Scotland’s First Minister has said there is a “real danger” voting for the Scottish Greens at the next election could hamper the SNP’s push for independence.

The two parties currently enjoy a majority at Holyrood as a result of their coalition deal, but cracks have been beginning to show in recent weeks as they gear up for the election.

The Scottish Greens have said they will field at least 32 candidates north of the border at the general election – their highest number ever.

But some have worried their presence on the ballot paper could split the independence vote.

Speaking to BBC Radio Scotland on Monday, Humza Yousaf said his coalition partners – whom he has repeatedly praised, referring to the deal between the two as “worth its weight in gold” – were unlikely to win a seat in Scotland but could detract from their shared goal of separation.

“If you believe in independence, you want to advance the cause of independence, then I would urge people to vote for the SNP,” he said.

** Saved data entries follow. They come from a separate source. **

(** X30: [set_options] stops at the first option the toolchain does not
    have, naming it, and is not atomic: the options given before that one
    keep their new values. *)
Theorem set_options_undefined (pre post : list (string * pyval)) opt v t :
  NoDup pre.*1 ->
  Forall (fun kv => is_Some (opts (options t) !! kv.1)) pre ->
  opts (options t) !! opt = None ->
  fst (set_options (pre ++ (opt, v) :: post) t)
    = Some (UndefinedToolchainOption opt (dom (opts (options t))))
  ∧ (∀ k u, (k, u) ∈ pre ->
            opts (options (snd (set_options (pre ++ (opt, v) :: post) t))) !! k
            = Some u).
Proof.
  intros Hnd Hall Hopt.
  assert (Happ : ∀ (l1 l2 : list (string * pyval)) t0,
            set_options (l1 ++ l2) t0
            = match fst (set_options l1 t0) with
              | None => set_options l2 (snd (set_options l1 t0))
              | Some e => set_options l1 t0
              end).
  { induction l1 as [|[k u] l1 IH]; intros l2 t0; [done|].
    cbn [set_options app]. case_bool_decide; [apply IH|done]. }
  rewrite Happ, (set_options_known pre t Hnd Hall). cbn [fst snd set_options].
  assert (Hnone : (list_to_map pre ∪ opts (options t)) !! opt = None).
  { apply lookup_union_None. split; [|done].
    apply not_elem_of_list_to_map_1. intros Hin.
    apply list_elem_of_fmap in Hin as ([k u] & -> & Hin).
    rewrite Forall_forall in Hall. apply Hall in Hin. cbn in Hin, Hopt.
    rewrite Hopt in Hin. by destruct Hin. }
  cbn [options set_opts opts]. rewrite bool_decide_eq_false_2
    by (rewrite Hnone; by intros [? ?]).
  cbn. split.
  - do 2 f_equal. rewrite dom_union_L.
    assert (dom (list_to_map pre : dict) ⊆ dom (opts (options t))).
    { intros k Hk. apply elem_of_dom in Hk as [u Hk].
      apply elem_of_list_to_map_2 in Hk.
      rewrite Forall_forall in Hall. apply Hall in Hk.
      by apply elem_of_dom. }
    set_solver.
  - intros k u Hin. apply lookup_union_Some_l.
    by apply elem_of_list_to_map_1.
Qed.

End MoreProperties.

(** ** The further properties at the examples *)

Lemma init_of_usable_class_witness :
  ∃ t, init Examples.goalf None (Some "1.1.0") = Ok t
       ∧ name t = "goalf" ∧ vars t = None.
Proof.
  destruct (init_of_usable_class Examples.goalf "1.1.0" eq_refl)
    as (t & Hinit & Hname & _ & _ & _ & _ & Hvars).
  exists t. split; [exact Hinit|]. split; [|exact Hvars].
  by injection Hname.
Defined.

Lemma toolchain_exists_dummy_witness :
  _toolchain_exists (Some "GCC") (Some "4.7")
    (Examples.dummy_dummy, Examples.world0)
  = (Ok true, (Examples.dummy_dummy, Examples.world0)).
Proof.
  exact (toolchain_exists_dummy Examples.dummy_dummy Examples.world0
           (Some "GCC") (Some "4.7") eq_refl).
Defined.

Lemma get_dependency_version_no_match_witness :
  fst (get_dependency_version Examples.hwloc (Examples.gcc47, Examples.world0))
  = Raise (NoToolchainVersionForDependency (PyStr "hwloc") "-GCC-4.7").
Proof.
  exact (f_equal fst
           (get_dependency_version_no_match Examples.gcc47 Examples.world0
              Examples.hwloc (PyStr "hwloc") "" eq_refl eq_refl eq_refl
              eq_refl)).
Defined.
(** Any fuel from the length of the string on gives the same split. *)
Lemma split_fuel_enough (sep : string) :
  sep ≠ "" → ∀ n m s,
  (String.length s ≤ n)%nat → (String.length s ≤ m)%nat →
  split_fuel n sep s = split_fuel m sep s.
Proof.
  intros Hsep%length_pos n. induction n as [|n IH]; intros m s Hn Hm.
  - assert (s = "") as -> by (apply length_zero; lia). destruct m; reflexivity.
  - destruct s as [|c s]; [destruct m; reflexivity|].
    destruct m as [|m]; [simpl in Hm; lia|].
    rewrite !split_fuel_S. destruct (startswith sep (String c s)).
    + f_equal. apply IH; rewrite length_drop; simpl in *; lia.
    + f_equal. apply IH; simpl in *; lia.
Qed.

Lemma split_nil (sep : string) : split sep "" = [""].
Proof. reflexivity. Qed.

Lemma split_cons (sep : string) (c : ascii) (s : string) :
  sep ≠ "" →
  split sep (String c s) =
  if startswith sep (String c s)
  then "" :: split sep (drop (String.length sep) (String c s))
  else push c (split sep s).
Proof.
  intros Hsep. unfold split. simpl String.length. rewrite split_fuel_S.
  destruct (startswith sep (String c s)).
  - f_equal. apply split_fuel_enough; [exact Hsep| |lia].
    rewrite length_drop. apply length_pos in Hsep. simpl. lia.
  - reflexivity.
Qed.

Lemma split_match (sep r : string) :
  sep ≠ "" → split sep (sep +:+ r) = "" :: split sep r.
Proof.
  intros Hsep. destruct sep as [|c sep]; [congruence|].
  rewrite app_cons, split_cons by exact Hsep.
  rewrite <- app_cons, startswith_app, drop_app. reflexivity.
Qed.

Lemma push_not_nil (c : ascii) (l : list string) : push c l ≠ [].
Proof. destruct l; discriminate. Qed.

Lemma split_fuel_not_nil (n : nat) (sep s : string) : split_fuel n sep s ≠ [].
Proof.
  destruct s as [|c s]; [destruct n; discriminate|].
  destruct n as [|n]; [discriminate|]. rewrite split_fuel_S.
  destruct (startswith sep (String c s)); [discriminate|apply push_not_nil].
Qed.

Lemma split_not_nil (sep s : string) : split sep s ≠ [].
Proof. apply split_fuel_not_nil. Qed.

Lemma join_cons_cons (sep x y : string) (l : list string) :
  join sep (x :: y :: l) = x +:+ sep +:+ join sep (y :: l).
Proof. reflexivity. Qed.

Lemma join_push (sep : string) (c : ascii) (l : list string) :
  l ≠ [] → join sep (push c l) = String c (join sep l).
Proof. destruct l as [|h [|h' t]]; [congruence|reflexivity..]. Qed.

(** Joining the pieces with the separator gives the string back. *)
Lemma join_split (sep s : string) : sep ≠ "" → join sep (split sep s) = s.
Proof.
  intros Hsep. remember (String.length s) as n eqn:Hn. revert s Hn.
  induction n as [n IH] using lt_wf_ind. intros [|c s] Hn; [reflexivity|].
  rewrite split_cons by exact Hsep.
  destruct (startswith sep (String c s)) eqn:E.
  - apply startswith_drop in E.
    set (r := drop (String.length sep) (String c s)) in *.
    assert (Hr : join sep (split sep r) = r).
    { apply (IH (String.length r)); [|reflexivity].
      rewrite Hn, E, length_app. apply length_pos in Hsep. lia. }
    destruct (split sep r) as [|y l] eqn:Er; [apply split_not_nil in Er as []|].
    rewrite join_cons_cons, Hr, app_nil_l. symmetry. exact E.
  - rewrite join_push by apply split_not_nil. f_equal.
    apply (IH (String.length s)); [simpl in Hn; lia|reflexivity].
Qed.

“To be clear, though we are in Government with the Greens we are – to state the obvious – different political parties that will often compete in a number of different elections.

“Therefore, yes, I think there’s a real danger for those that believe in independence, believe in progressive values that if you vote for the Greens, that could end up taking votes away from the SNP.

“And with the greatest of respect to my Green colleagues, they’re not going to win a Westminster seat in Scotland.”

Mr Yousaf added that the election presented Scotland with a “number of opportunities”, including advancing the independence cause, voting out Tory MPs and ensuring “Scotland’s voice is heard by Westminster”, which he said could only be done by voting for the SNP rather than “splitting that vote” by voting for another pro-independence party.